Car ce qu’elle veut, la Martine, au fond, c’est que les jeunes, là, avec leur mobylette qui pétarade, arrêtent de passer devant sa fenêtre, là ! Ça fait un boucan d’enfer, cette histoire, et ça dérègle son sonotone, merde.
…
Sa conclusion est à la mesure du reste : ayant soigneusement évité toute proposition vaguement opérationnelle, s’étant délectée d’un barbotage frétillant dans un hors-sujet qui a frisé plusieurs fois le ridicule aux fers chauds, elle achève sa brillante démonstration d’incompétence par le constat d’évidence que, finalement, plutôt que tout un fatras d’allocations et d’interventionnisme d’état compulsif, répété et finalement destructeur, rien ne vaut la famille et les voisins.
N’oublions jamais, non plus, qu’aucune allocation ne remplace les chaînes de soins, les solidarités familiales et amicales, l’attention du voisinage, l’engagement de la société.
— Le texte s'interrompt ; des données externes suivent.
(** What is published was approved, or published already, when the request came. *)
Theorem publication_needs_approval now h k id data s a s' :
  single s → serve_asset py_str isoformat now h k id (Write A_publish data) s = (Ret (Item a), s') →
  ∃ r st, dict_get (k, id) (tb_assets s) = Some r ∧ Some (at_tenant_id r) = ah_tenant_id h ∧ at_project_id r = ah_project_id h ∧
  _status py_str r = Some st ∧ st ∈ ["approved"; "published"] ∧ is_Some (stripped py_str "audit_reason" data).
Proof.
  intros Hs. unfold serve_asset. destruct (ah_tenant_id h) as [t|], (ah_project_id h) as [p|]; try done.
  destruct (stripped py_str "audit_reason" data) as [reason|]; [|done]. unfold with_record, find_asset.
  destruct (dict_get (k, id) (tb_assets s)) as [r|] eqn:Er; [|done]. simpl.
  destruct (negb (at_is_deleted r) && (at_tenant_id r =? t) && bool_decide (at_project_id r = Some p)) eqn:Eg; [|done].
  apply andb_true_iff in Eg as [[_ Ht%Z.eqb_eq]%andb_true_iff Hp%bool_decide_eq_true].
  unfold session. destruct (publish_asset _ _ _ _ _ _ _) as [[a'|e] s1] eqn:E; [|by destruct e].
  intros _. eapply publish_single in E as (_&st&?&?); [|done..]. exists r, st. split_and!; [done|by rewrite Ht|done..|by eexists].
Qed.

(** An asset that an active deployment of its scope refers to is not deprecated, and one
    with any active reference is not archived. *)
Theorem used_assets_stay now h k id act data s a s' :
  act = A_deprecate ∨ act = A_archive →
  serve_asset py_str isoformat now h k id (Write act data) s = (Ret (Item a), s') →
  ∃ r used, dict_get (k, id) (tb_assets s) = Some r ∧ _usage_entries r s = Some used ∧ in_active_deployment used = false ∧
  (act = A_archive → existsb ue_active used = false).
Proof.
  intros Hact. unfold serve_asset. destruct (ah_tenant_id h) as [t|], (ah_project_id h) as [p|]; try done.
  destruct (stripped py_str "audit_reason" data) as [reason|]; [|done]. unfold with_record, find_asset.
  destruct (dict_get (k, id) (tb_assets s)) as [r|] eqn:Er; [|done]. simpl. destruct (_ && _); [|done].
  unfold session. destruct (perform _ _ _ _ _ _ _ _ _) as [[a'|e] s1] eqn:E; [|by destruct e]. intros _. exists r.
  destruct Hact as [->| ->]; simpl in E.
  - eapply deprecate_inv in E as (_&used&?&?); [|done]. by exists used.
  - eapply archive_inv in E as (_&used&?&Hu); [|done]. exists used. split_and!; try done.
    apply not_true_is_false. intros (e&He&Ha)%existsb_exists. apply andb_true_iff in Ha as [_ Ha].
    apply not_true_iff_false in Hu. apply Hu. apply existsb_exists. by exists e.
Qed.
End promises.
A ce prix, la réhumanisation de notre société prendra tout son sens.
En effet, Martine, si nous laissions un peu, finalement, les gens faire ce qu’ils veulent de l’argent qu’ils ont péniblement gagné, si on les laissait s’organiser sans leur dire, régulièrement, comment ils devraient penser ? Si la responsabilité, finalement, n’était pas là ?
Seule la dernière phrase, à mi-chemin entre l’Almanach Vermot et les petits dictons trouvés dans les gateaux-surprise en fin de repas chinois, permet de comprendre que tout ceci, c’est du flan et qu’en réalité, Martine s’en contrefiche, de tout ce bazar :
C’est ainsi que nous ajouterons de la vie aux années, et pas seulement des années à la vie.
Aaaaah, Martine, tu es poète quand tu te laisses aller !
Mais Martine, tu sais, le plus simple, quand tu n’as rien à dire, c’est surtout, de ne pas l’écrire.